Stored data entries
(** C12. [insertNode] keeps a search the list of the closest nodes.  A new node goes to
    its place by distance ([ins], still sorted and without repetition), and the list is
    cut after its [SEARCH_NODES]-th node that is not bad: never sooner.  The node is
    refused when the cut comes before it; an expired node may be dropped besides.  When
    the new node itself falls behind the cut and a token came with it, the code writes
    through an iterator to the removed element. *)
Theorem insertNode_closest p nd now token s w :
  wf_search s w -> w_nodes w !! p = Some nd -> wf_hash HASH_LEN (n_id nd) ->
  getFamily (n_addr nd) = sr_af s -> ~ p ∈ getNodes s -> sr_expired s = false ->
  exists i k, (k <= S (length (sr_nodes s)))%nat /\
    let ins := inserted p i (sr_nodes s) in
    StronglySorted (closer w (sr_id s)) ins /\ NoDup (map sn_node ins) /\
    good_count w (take k ins) <= SEARCH_NODES /\ ((k < length ins)%nat -> good_count w (take k ins) = SEARCH_NODES) /\
    match sr_insertNode p now token s w with
    | Ret (true, s', w', _) => frame w w' /\ without_expired w (map sn_node (take k ins)) (getNodes s')
    | Ret (false, s', w', _) => frame w w' /\ (k <= i)%nat /\ getNodes s' = map sn_node (take k (sr_nodes s))
    | Undef _ => token <> [] /\ (k <= i)%nat
    | _ => False
    end.
Proof.
  intros Hws Hp Hnid Hfam Hnew He. pose proof Hws as (_ & _ & _ & _ & Hwf & Hl). unfold sr_insertNode. rewrite Hp, Hfam, Z.eqb_refl. cbn [negb].
  destruct (scan_place p nd s w Hws Hp Hnid Hnew) as (i & -> & Hi & Hsorted & Hnodup).
  destruct (trim_at_spec w s He Hl) as (full & t & -> & Ht & Hg & Hlt & Hfull & Hnotfull). cbn [mbind outcome_bind].
  assert (exists w1 evs1, (if full then destroy_nodes (drop t (sr_nodes s)) w else Ret (w, [])) = Ret (w1, evs1) /\ frame w w1) as (w1 & evs1 & -> & Hf1).
  { destruct full; [by apply destroy_nodes_frame, Forall_drop|by exists w, []]. }
  cbn [mbind outcome_bind].
  assert ((if full then sr_set_nodes (take t (sr_nodes s)) s else s) = sr_set_nodes (take t (sr_nodes s)) s) as ->.
  { destruct full; [done|]. rewrite (Hnotfull eq_refl), firstn_all. by destruct s. }
  destruct (full && (t <=? i)%nat) eqn:Hrefuse.
  { apply andb_true_iff in Hrefuse as [-> Hti]. apply Nat.leb_le in Hti. exists i, t. rewrite inserted_length.
    rewrite inserted_take_before by lia. split; [lia|]. split; [done|]. split; [done|]. split; [done|]. split; [by intros _; apply Hfull|].
    split; [done|]. split; [done|]. done. }
  assert (i <= t)%nat as Hit.
  { destruct full; cbn in Hrefuse; [apply Nat.leb_gt in Hrefuse; lia|]. rewrite (Hnotfull eq_refl). lia. }
  destruct (frame_node w w1 p Hf1 ltac:(by exists nd)) as [nd1 Hnd1]. rewrite Hnd1. cbn [mbind outcome_bind].
  rewrite <- (frame_bad w w1) by done.
  destruct (emplace_node_spec p nd1 now i (sr_set_nodes (take t (sr_nodes s)) s) w1) as (k & s2 & w2 & evs2 & Hem & Hf2 & Hn2 & Hwf2 & Hk & Hg2 & Hlt2);
    [done|done|cbn; rewrite length_take; lia|cbn; apply Forall_take; eapply Forall_impl; [exact Hwf|]; intros x; by apply frame_wf|].
  cbn [sr_nodes sr_set_nodes] in *. rewrite length_take, Nat.min_l in * by lia. rewrite Hem. cbn [mbind outcome_bind].
  rewrite inserted_take in * by lia. rewrite take_take, Nat.min_l in * by lia. rewrite !(frame_good w w1) in * by done.
  exists i, k. split; [lia|]. split; [done|]. split; [done|]. split; [done|]. split.
  { rewrite inserted_length. intros Hkl. destruct (decide (k < S t)%nat) as [|Hkt]; [by apply Hlt2|]. assert (k = S t) as -> by lia.
    specialize (Hlt ltac:(lia)). pose proof (inserted_good w p i t (sr_nodes s) ltac:(lia)). lia. }
  pose proof (put_token_nodes now token i s2) as Hput. destruct (put_token now token i s2) as [s3| | |]; [|done| |done].
  2: { destruct Hput as [? Hlen]. split; [done|]. rewrite Hn2, length_take, inserted_length in Hlen. lia. }
  destruct Hput as [Hn3 Hwf3]. cbn [mbind outcome_bind].
  destruct (removeExpiredNode_spec now s3 w2) as (b & s4 & w4 & evs4 & -> & Hf4 & Hrem); [by apply Hwf3|].
  cbn [mbind outcome_bind]. assert (frame w w2) as Hf by (by etransitivity). split; [by etransitivity|].
  rewrite Hn3 in Hrem. unfold getNodes in Hrem at 1. rewrite Hn2 in Hrem.
  destruct Hrem as [->|(pre & x & post & E1 & E2 & Hx)]; [by left|right]. exists pre, x, post. by rewrite <- (frame_expired w w2).
Qed.
End Insertion.

(** ** What the predicates of a search mean *)

Section Targets.
Context {G : Gnutls}.

(** The first [max] nodes that are not bad. *)
Definition targets (w : World) (max : nat) (s : Search) : list SearchNode :=
  take max (List.filter (fun n => negb (isBad w n)) (sr_nodes s)).

Lemma first_good_spec w ok max l i : (i < max)%nat ->
  let ts := take (max - i) (List.filter (fun n => negb (isBad w n)) l) in
  first_good w ok max l i = if forallb ok ts then Some (i + length ts)%nat else None.
Proof.
  revert i. induction l as [|n l IH]; intros i Hi; cbn [first_good List.filter].
  { rewrite take_nil. cbn. f_equal. lia. }
  destruct (isBad w n); cbn [negb]; [by apply IH|]. replace (max - i)%nat with (S (max - S i)) by lia. cbn [take forallb length].
  destruct (ok n); cbn [negb andb]; [|done]. destruct (Nat.eqb_spec (S i) max) as [<-|Hne].
  - rewrite Nat.sub_diag. rewrite take_0. cbn. f_equal. lia.
  - rewrite IH by lia. destruct (forallb ok _); [f_equal; lia|done].
Qed.

Lemma first_targets w ok max s : (0 < max)%nat ->
  first_good w ok max (sr_nodes s) 0 = if forallb ok (targets w max s) then Some (length (targets w max s)) else None.
Proof. intros H. rewrite first_good_spec by done. unfold targets. by rewrite Nat.sub_0_r. Qed.

Lemma counted w ok max s : (0 < max)%nat ->
  positive_count (first_good w ok max (sr_nodes s) 0) = negb (bool_decide (targets w max s = [])) && forallb ok (targets w max s).
Proof.
  intros H. rewrite first_targets by done. destruct (targets w max s) as [|n ts]; [done|].
  rewrite bool_decide_eq_false_2 by done. cbn [negb andb]. by destruct (forallb ok (n :: ts)).
Qed.

(** The predicates of a search are those of its closest nodes: it is synced,
    announced or listening when there is a node that is not bad and each of the first
    eight (four for listening) of those is, and a get is done when each of the eight is
    done, or there is none. *)
Theorem search_predicates w now listen_expire vid g s :
  let all max ok := forallb ok (targets w max s) in
  let some max := negb (bool_decide (targets w max s = [])) in
  sr_isSynced w now s = some 8%nat && all 8%nat (sn_isSynced w now) /\
  sr_isDone w g s = all 8%nat (sn_isDone w (g_query g)) /\
  sr_isAnnounced w vid s = some 8%nat && all 8%nat (sn_isAnnounced w vid) /\
  sr_isListening w now listen_expire s =
    negb (bool_decide (map fst (sr_listeners s) = [])) && (some 4%nat && all 4%nat (sn_isListening w now listen_expire)).
Proof.
  cbv zeta. assert (sr_nodes s = [] -> forall max, targets w max s = []) as Hnil by (intros E max; unfold targets; rewrite E; apply take_nil).
  split_and!.
  - apply counted; by_compute.
  - unfold sr_isDone. rewrite first_targets by (unfold TARGET_NODES; lia). by destruct (forallb _ _).
  - unfold sr_isAnnounced. destruct (sr_nodes s) eqn:E; [by rewrite Hnil|]. rewrite <- E. apply counted; by_compute.
  - unfold sr_isListening. destruct (sr_nodes s) eqn:E; [rewrite Hnil by done; by rewrite andb_false_r|]. rewrite <- E.
    destruct (sr_listeners s) as [|x xs]; [done|]. cbn [map]. rewrite bool_decide_eq_false_2 by done. apply counted; by_compute.
Qed.
End Targets.

Module SearchDemo.
#[local] Existing Instance GnutlsDemo.demo.
Definition hash_at (k : Z) : Hash := replicate 19 0 ++ [k].
Definition addr4 : SockAddr := [2; 0; 31; 144; 192; 0; 2; 1] ++ replicate 8 0.
Definition node_at (k : Z) (dead : bool) : Node := mkNode (hash_at k) addr4 false 0 0 0 dead 1 [] [].
(** Fourteen nodes at distances 1 to 14, an expired one at 20, and two others. *)
Definition near : list ptr := [1; 2; 3; 4; 5; 6; 7; 8; 9; 10; 11; 12; 13; 14]%positive.
Definition world : World :=
  mkWorld (list_to_map (map (fun p => (p, node_at (Zpos p) false)) near ++
             [(20%positive, node_at 20 true); (17%positive, node_at 17 false); (30%positive, node_at 3 false)])) ∅ [].
Definition search : Search :=
  sr_set_nodes (map SearchNode_make (near ++ [20%positive])) (sr_set_id (hash_at 0) (sr_set_af 2 Search_make)).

» What to do
The line containing "through an iterator" marks the end: copy exactly every line from the top of the data above down to it, that line included.

» Answer for the task
(** C12. [insertNode] keeps a search the list of the closest nodes.  A new node goes to
    its place by distance ([ins], still sorted and without repetition), and the list is
    cut after its [SEARCH_NODES]-th node that is not bad: never sooner.  The node is
    refused when the cut comes before it; an expired node may be dropped besides.  When
    the new node itself falls behind the cut and a token came with it, the code writes
    through an iterator to the removed element. *)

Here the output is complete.